◆ DESCRIPTION OF THE TASK
Your answer must be every line of the data that holds the string "Hret".

◆ Items listed in a dataset
^^^^

(* ===== verification/VgaScroll.v ===== *)
(** Clearing and scrolling in a linear framebuffer.

    [GO_MEMSET] fills a rectangle: eight pixels, then a block move that
    overlaps itself and so repeats them along the line, then the line copied
    down.  [GO_MEMMOVE] moves a rectangle line by line in the direction in
    which nothing is overwritten before it is read.  Together they make
    [vgafb_scroll] move the text of a window and blank the rest. *)

From stdpp Require Import base numbers list.
From Stdlib Require Import ZArith Lia.
From S2P Require Import Prelude Memory SeaString CcInt VgaState VgaPal VgaCb VgaFb VgaDraw.

(** * A block move onto itself *)

(** The destination is [P] bytes ahead of the source: what is copied repeats
    with period [P]. *)
Lemma movs_periodic w k src P m0 : forall m off,
  (0 < w)%nat -> Z.of_nat w <= P -> 0 <= src -> 0 <= off ->
  off + Z.of_nat k * Z.of_nat w <= 2 ^ 16 -> src + P + off + Z.of_nat k * Z.of_nat w <= 2 ^ 32 ->
  mem_ok m ->
  (forall i, 0 <= i < off -> m (src + P + i) = m0 (src + i mod P)) ->
  (forall a, a < src + P \/ src + P + off <= a -> m a = m0 a) ->
  let m' := movs w k m (src + P) src off in
  (forall i, 0 <= i < off + Z.of_nat k * Z.of_nat w -> m' (src + P + i) = m0 (src + i mod P)) /\
  (forall a, a < src + P \/ src + P + off + Z.of_nat k * Z.of_nat w <= a -> m' a = m0 a).
Proof.
  induction k as [|k IH]; intros m off Hw HP Hs Ho Hk H32 Hok Hin Hout.
  { cbn. rewrite !Z.add_0_r. done. }
  cbn [movs]. rewrite (wrap_small 16 off), (wrap_small 32 (src + P + off)), (wrap_small 32 (src + off))
    by (unfold fits; lia).
  assert (forall t, 0 <= t < Z.of_nat w -> m (src + off + t) = m0 (src + (off + t) mod P)) as Hread.
  { intros t Ht. destruct (Z.lt_ge_cases (off + t) P).
    - rewrite Hout, Z.mod_small by lia. f_equal. lia.
    - replace (src + off + t) with (src + P + (off + t - P)) by lia. rewrite Hin by lia.
      do 2 f_equal. rewrite <- (Z.mod_add (off + t - P) 1 P) by lia. f_equal. lia. }
  pose proof (store_load w m (src + P + off) (src + off) Hok) as Hsl.
  set (m1 := store w m _ _) in *. specialize (IH m1 (off + Z.of_nat w)).
  replace (off + Z.of_nat (S k) * Z.of_nat w) with (off + Z.of_nat w + Z.of_nat k * Z.of_nat w) by lia.
  replace (src + P + off + Z.of_nat (S k) * Z.of_nat w)
    with (src + P + (off + Z.of_nat w) + Z.of_nat k * Z.of_nat w) by lia.
  apply IH; try lia; [by apply store_ok| |].
  - intros i Hi. rewrite (Hsl (src + P + i)). unfold block_copy, Libc.block_copy.
    destruct (Z.lt_ge_cases i off).
    + repeat (ztest; simpl; try lia). apply Hin. lia.
    + repeat (ztest; simpl; try lia). transitivity (m (src + off + (i - off))); [f_equal; lia|].
      rewrite Hread by lia. by replace (off + (i - off)) with i by lia.
  - intros a Ha. rewrite (Hsl a). unfold block_copy, Libc.block_copy.
    repeat (ztest; simpl; try lia); apply Hout; lia.
Qed.

Lemma memcpy_high_periodic m src P len : mem_ok m -> Z.even len = true -> 0 <= len <= 2 ^ 16 ->
  4 <= P -> 0 <= src -> src + P + len <= 2 ^ 32 ->
  (forall i, 0 <= i < len -> memcpy_high m (src + P) src len (src + P + i) = m (src + i mod P)) /\
  (forall a, a < src + P \/ src + P + len <= a -> memcpy_high m (src + P) src len a = m a).
Proof.
  intros Hok He Hl HP Hs H32. destruct (memcpy_high_moves m (src + P) src len) as (w & k & -> & Hw & Hk).
  specialize (Hk He Hl). destruct (decide (k = 0%nat)) as [->|Hk0].
  { cbn. split; [lia|done]. }
  rewrite !(wrap_small 32) by (unfold fits; nia).
  destruct (movs_periodic w k src P m m 0) as [H1 H2]; try done; try lia.
  rewrite Z.add_0_l, Hk in H1. rewrite Z.add_0_r, Hk in H2. done.
Qed.
Definition kbd_decode (sc f0 f1 : Z) : Z * Z * key_event :=
  if (sc =? 0xe0) || (sc =? 0xe1) then (f0, Z.lor f1 (if sc =? 0xe0 then KF1_LAST_E0 else KF1_LAST_E1), NoKey)
  else
    let release := has sc 0x80 in
    let sc := Z.land sc 0x7f in
    if has f1 KF1_LAST_E1 && (sc =? 0x1d) then (f0, f1, NoKey)
    else decode_key release sc f1 f0 (Z.land f1 (Z.lnot (Z.lor KF1_LAST_E0 KF1_LAST_E1))).

(** Fifteen key codes fit. *)
Definition push (keycode : Z) (q : list Z) : list Z := if (length q <? 15)%nat then q ++ [keycode] else q.

(** The keyboard after what a scan code means. *)
Definition after_event (q : list Z) (d : Z * Z * key_event) : option keyboard :=
  let '(f0, f1, e) := d in
  match e with
  | Reboot => None
  | Key kc => Some (mkKbd f0 f1 (push kc q))
  | Break => Some (mkKbd f0 f1 [0])
  | NoKey | Hook => Some (mkKbd f0 f1 q)
  end.

Definition strike (sc : Z) (k : keyboard) : option keyboard :=
  after_event (k_queue k) (kbd_decode sc (k_flag0 k) (k_flag1 k)).

(** What the code relies on of its host: hooks and commands leave the
    keyboard's bytes alone, and the hook of function 4Fh maps or swallows a
    scan code whatever the memory. *)
Definition kbd_byte (a : Z) : Prop :=
  0x417 <= a < 0x419 \/ 0x41a <= a < 0x43e \/ 0x480 <= a < 0x484 \/ a = 0x496.

Definition quiet (f : mem -> mem) : Prop :=
  forall m, mem_ok m -> mem_ok (f m) /\ forall a, kbd_byte a -> f m a = m a.

Class KbdHostOk (H : KbdHost) := {
  filter_key : Z -> option Z;
  host_4f : forall k m, (int15_4f k m).1 = filter_key k;
  host_4f_quiet : forall k, quiet (fun m => (int15_4f k m).2);
  host_85_quiet : forall al, quiet (int15_85 al);
  host_05_quiet : quiet int05;
  host_1b_quiet : quiet int1b;
  host_usb_quiet : forall c p, quiet (fun m => (usb_kbd_command c p m).2);
  host_ps2_quiet : forall c p, quiet (fun m => (ps2_kbd_command c p m).2)
}.
(** Whatever physical geometry a drive reports, [setup_translation]
    succeeds without overflow and leaves a logical geometry that the registers
    of interrupt 0x13 can express and that lies on the disk: no cylinder, head
    and sector within it is past the last sector.  With the LBA translation
    of a disk of at most 8 GB, fewer than 64575 sectors cannot be reached. *)
Lemma translation_sound (d : drive_s) : drive_ok d -> host_lchs_supplied d = false ->
  exists d', setup_translation d = Done d' /\ addressable (lchs d') /\ capacity (lchs d') <= sectors d /\
    (translation d' = TRANSLATION_LBA -> sectors d <= 63 * 255 * 1024 -> sectors d - capacity (lchs d') < 63 * 1025).
Proof.
  intros Hd Hhost. destruct (get_translation_sound d Hd Hhost) as (t & Ht & Hs).
  unfold setup_translation. rewrite Ht. run_outcome. unfold translated in Hs. destruct (translate t d) as [[c h] n].
  eexists. by split.
Qed.

(** A disk of 500107862016 bytes and one of 120 MB. *)
Lemma translation_sound_witness :
  (exists d', setup_translation (mkDrive DTYPE_AHCI 0 (mkChs 0 0 0) 976773168 0 0 512 (mkChs 16 16383 63)) = Done d' /\
     capacity (lchs d') = 16450560) /\
  exists d', setup_translation (mkDrive DTYPE_ATA 0 (mkChs 0 0 0) 245760 0 0 512 (mkChs 16 1024 15)) = Done d' /\
     capacity (lchs d') = 245760.
Proof.
  split.
  - destruct (translation_sound (mkDrive DTYPE_AHCI 0 (mkChs 0 0 0) 976773168 0 0 512 (mkChs 16 16383 63))) as (d' & Hd & _).
    + split; cbn; unfold fits; lia.
    + reflexivity.
    + exists d'. split; [done|]. vm_compute in Hd. injection Hd as <-. reflexivity.
  - destruct (translation_sound (mkDrive DTYPE_ATA 0 (mkChs 0 0 0) 245760 0 0 512 (mkChs 16 1024 15))) as (d' & Hd & _).
    + split; cbn; unfold fits; lia.
    + reflexivity.
    + exists d'. split; [done|]. vm_compute in Hd. injection Hd as <-. reflexivity.
Defined.
Lemma chs_read_call (r : disk_regs) (s : st dev) p content scratch : drive_for (lo8 (dx r)) (s_block s) = p -> p <> 0 -> hi8 (ax r) = 0x02 ->
  addressable (getLCHS p (s_block s)) -> within r (getLCHS p (s_block s)) -> 0x500 <= r_buffer r ->
  (exists a, send_disk_op (chs_request CMD_READ r p s) (entered s) = Done a /\
     read_spec 512 (chs_request CMD_READ r p s) content scratch (entered s) a) ->
  exists r' s', handle_13 r s = Done (r', s') /\ (r_cf r' = false -> lo8 (ax r') = r_count r) /\
    call_reads (r_buffer r) (r_count r) (chs_lba r (getLCHS p (s_block s))) content scratch s r' s'.
Proof.
  intros Hp Hp0 Hah Ha Hw Hbuf (a & Hs & Hr).
  rewrite old_call by (rewrite ?Hp, ?Hah; first [done|apply listed_02]). rewrite Hp.
  unfold disk_13. fold (entered s). cbn [handlers dispatch]. rewrite Hah. cbn [Z.eqb Pos.eqb].
  unfold disk_1302. rewrite basic_within by done. change (chs_request CMD_READ r p (entered s)) with (chs_request CMD_READ r p s).
  rewrite Hs. destruct a as [[ret n] s1]. run_outcome. destruct Hr as (Hst & Hb & Hok & Hmed & Hfr & Hret).
  destruct (disk_ret_spec (dr_with (with_al n) r) ret s1 Hst) as (r' & s' & -> & Hb' & Hd' & Hok' & Hm' & Hal & Hah' & Hcf).
  exists r', s'. split; [done|]. split.
  - rewrite Hcf. destruct (Z.eqb_spec ret 0) as [->|]; [|done]. intros _. destruct (Hret eq_refl) as [-> _]. rewrite Hal. cbn.
    destruct (put_lo8_halves (ax r) (r_count r)) as [E _]. rewrite E. apply wrap_small. destruct (r_ranges r). by unfold fits.
  - split; [by rewrite Hb', Hb|]. split; [by apply Hok'|]. split; [intros; by rewrite Hd', Hmed|]. split; [|split].
    + intros x H1 H2 H3. rewrite Hm' by done. rewrite Hfr by done. by apply entered_out.
    + by rewrite Hcf, Hah'.
    + rewrite Hcf. destruct (Z.eqb_spec ret 0) as [->|]; [|done]. intros _ i Hi. destruct (Hret eq_refl) as [_ Hin].
      rewrite Hm' by (unfold in_bda, in_range; lia). by apply Hin.
Qed.
(* ===== verification/SeaCd.v ===== *)
(** Booting from a CD ([cdrom_boot] of [seabios/src/cdrom.c], the El Torito
    boot catalogue).

    The code runs in 32-bit mode and reads the CD with [process_op] into a
    local array of 2048 bytes, whose address is [buffer].  The check that the
    drive is ready, whose result is only printed, is [scsi_is_ready]; the
    measurement of the catalogue by a security module is left out. *)

From stdpp Require Import base numbers list.
From Stdlib Require Import ZArith Lia.
From S2P Require Import Prelude Memory SeaString CcInt VgaState VgaFb VgaVbe VgaBios SeaBlock SeaDisk SeaDiskSpec.

(** ["CD001\001EL TORITO SPECIFICATION"] with its terminator. *)
Definition eltorito_id : list Z :=
  [67; 68; 48; 48; 49; 1; 69; 76; 32; 84; 79; 82; 73; 84; 79; 32; 83; 80; 69; 67; 73; 70; 73; 67; 65; 84; 73; 79; 78; 0].

(** The fields of [CDEmu] that [cdrom_boot] sets before it loads the image. *)
Definition set_catalogue (seg n ilba cntl : Z) (e : eltorito_s) : eltorito_s :=
  mkEltorito (el_size e) (el_media e) (el_emulated_drive e) (u8 (cntl / 2)) ilba (u16 (cntl mod 2)) 0 seg n (el_chs e).

Definition set_emulated_drive (v : Z) (e : eltorito_s) : eltorito_s :=
  mkEltorito (el_size e) (el_media e) (u8 v) (el_controller_index e) (el_ilba e) (el_device_spec e)
    (el_buffer_segment e) (el_load_segment e) (el_sector_count e) (el_chs e).

Definition set_chs (c : packed_chs_s) (e : eltorito_s) : eltorito_s :=
  mkEltorito (el_size e) (el_media e) (el_emulated_drive e) (el_controller_index e) (el_ilba e) (el_device_spec e)
    (el_buffer_segment e) (el_load_segment e) (el_sector_count e) c.

Definition put_cdemu {dev : Type} (e : eltorito_s) (s : st dev) : st dev :=
  set_block (set_emulation e (emulated_drive_gf (s_block s)) (s_block s)) s.

(** The geometry of the three floppy formats. *)
Definition floppy_chs (media : Z) (c : packed_chs_s) : packed_chs_s :=
  if media =? 1 then mkPacked 1 15 79 else if media =? 2 then mkPacked 1 18 79 else if media =? 3 then mkPacked 1 36 79 else c.

Section boot.
Context {dev : Type} {H : BlockHost dev}.
Variable scsi_is_ready : Z -> mem -> dev -> mem * dev.
Variable buffer : Z.

Definition read_blocks (p lba n buf : Z) (s : st dev) : outcome (Z * Z * st dev) :=
  process_op 1 false (mkDop buf p CMD_READ n lba) s.
#[export] Instance chip_machine : Machine chip := {|
  in_port n p w :=
    if p =? PORT_CMOS_DATA then
      (chip_regs w (chip_sel w),
       mkChip (chip_sel w) (if chip_sel w =? CMOS_STATUS_C then with_flags 0 (chip_regs w) else chip_regs w))
    else (0, w);
  out_port n p v w :=
    (tt, if p =? PORT_CMOS_INDEX then mkChip (Z.land v 0x7f) (chip_regs w)
         else if p =? PORT_CMOS_DATA then mkChip (chip_sel w) (cmos_written (chip_sel w) v (chip_regs w)) else w);
  read_mem n a w := (0, w);
  write_mem n a v w := (tt, w);
  clflush a w := (tt, w);
  rdmsr_asm r w := ((0, 0), w);
  wrmsr_asm r h l w := (tt, w);
  rdtsc_asm w := ((0, 0), w)
|}.

#[export] Instance chip_host : ClockHost chip := {|
  host_yield s := s; host_yield_toirq s := s; host_preempt s := s; host_int v s := s;
  usb_check_event s := s; sercon_check_event s := s; cpuid i := (0, 0, 0, 0);
  entry_08 := 0xf000fea5; entry_70 := 0xf000f0a4
|}.

#[export, refine] Instance chip_cmos : Cmos chip := {|
  cmos_sel := chip_sel; cmos := chip_regs; periodic w := mkChip (chip_sel w) (with_flags 0xc0 (chip_regs w))
|}.
Proof.
  - intros w v. by eexists.
  - intros w _. eexists. split; [reflexivity|]. split; [reflexivity|]. cbn [chip_regs].
    intros i Hi. destruct (Z.eqb_spec (chip_sel w) CMOS_STATUS_C) as [E|]; [|done].
    unfold with_flags. destruct Hi as [Hi|]; [|done]. by rewrite (proj2 (Z.eqb_neq _ _) Hi).
  - intros w v. eexists. split; [reflexivity|]. done.
  - intros n p w _ Hp i. cbn. by rewrite (proj2 (Z.eqb_neq _ _) Hp).
  - intros n p v w Hp Hd i. cbn. by rewrite (proj2 (Z.eqb_neq _ _) Hp), (proj2 (Z.eqb_neq _ _) Hd).
  - done.
Defined.

(** 23:59:58, one tick before midnight. *)
Definition late_regs (i : Z) : Z :=
  if i =? CMOS_RTC_HOURS then 0x23 else if i =? CMOS_RTC_MINUTES then 0x59
  else if i =? CMOS_RTC_SECONDS then 0x58 else if i =? CMOS_RTC_YEAR then 0x26 else 0.

Definition late : clk chip :=
  mkClk (SET_BDA 4 (fun _ => 0) timer_counter (TICKS_PER_DAY - 1)) vars_at_start (mkChip 0 late_regs).

Definition clock_regs (a b c d e : Z) : disk_regs := mkDregs (mkRegs a b c d 0 0 e) 0 0 true.

Lemma clock_set_read_witness : exists a1 a2 a3 a4 s1 s2 s3 s4,
  handle_1a 0 (clock_regs 0x0300 0 0x2150 0x3501 0) late = Some (a1, s1) /\
  handle_1a 0 (clock_regs 0x0500 0 0x2026 0x1115 0) s1 = Some (a2, s2) /\
  handle_1a 0 (clock_regs 0x0200 0 0 0 0) s2 = Some (a3, s3) /\
  handle_1a 0 (clock_regs 0x0400 0 0 0 0) s3 = Some (a4, s4) /\ hi8 (cx a3) = 0x21 /\ hi8 (cx a4) = 0x20.
Proof.
  destruct (clock_set_read (C := chip_cmos) 0 (clock_regs 0x0300 0 0x2150 0x3501 0) (clock_regs 0x0500 0 0x2026 0x1115 0)
    (clock_regs 0x0200 0 0 0 0) (clock_regs 0x0400 0 0 0 0) late eq_refl eq_refl eq_refl eq_refl eq_refl)
    as (a1 & a2 & a3 & a4 & s1 & s2 & s3 & s4 & E1 & E2 & E3 & E4 & _ & _ & _ & _ & H1 & _ & _ & _ & H2 & _).
  exists a1, a2, a3, a4, s1, s2, s3, s4. do 4 (split; [assumption|]). split; [exact H1|exact H2].
Defined.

^^^^

◆ WRITTEN ANSWER
  rewrite Hs. destruct a as [[ret n] s1]. run_outcome. destruct Hr as (Hst & Hb & Hok & Hmed & Hfr & Hret).
  - rewrite Hcf. destruct (Z.eqb_spec ret 0) as [->|]; [|done]. intros _. destruct (Hret eq_refl) as [-> _]. rewrite Hal. cbn.
    + rewrite Hcf. destruct (Z.eqb_spec ret 0) as [->|]; [|done]. intros _ i Hi. destruct (Hret eq_refl) as [_ Hin].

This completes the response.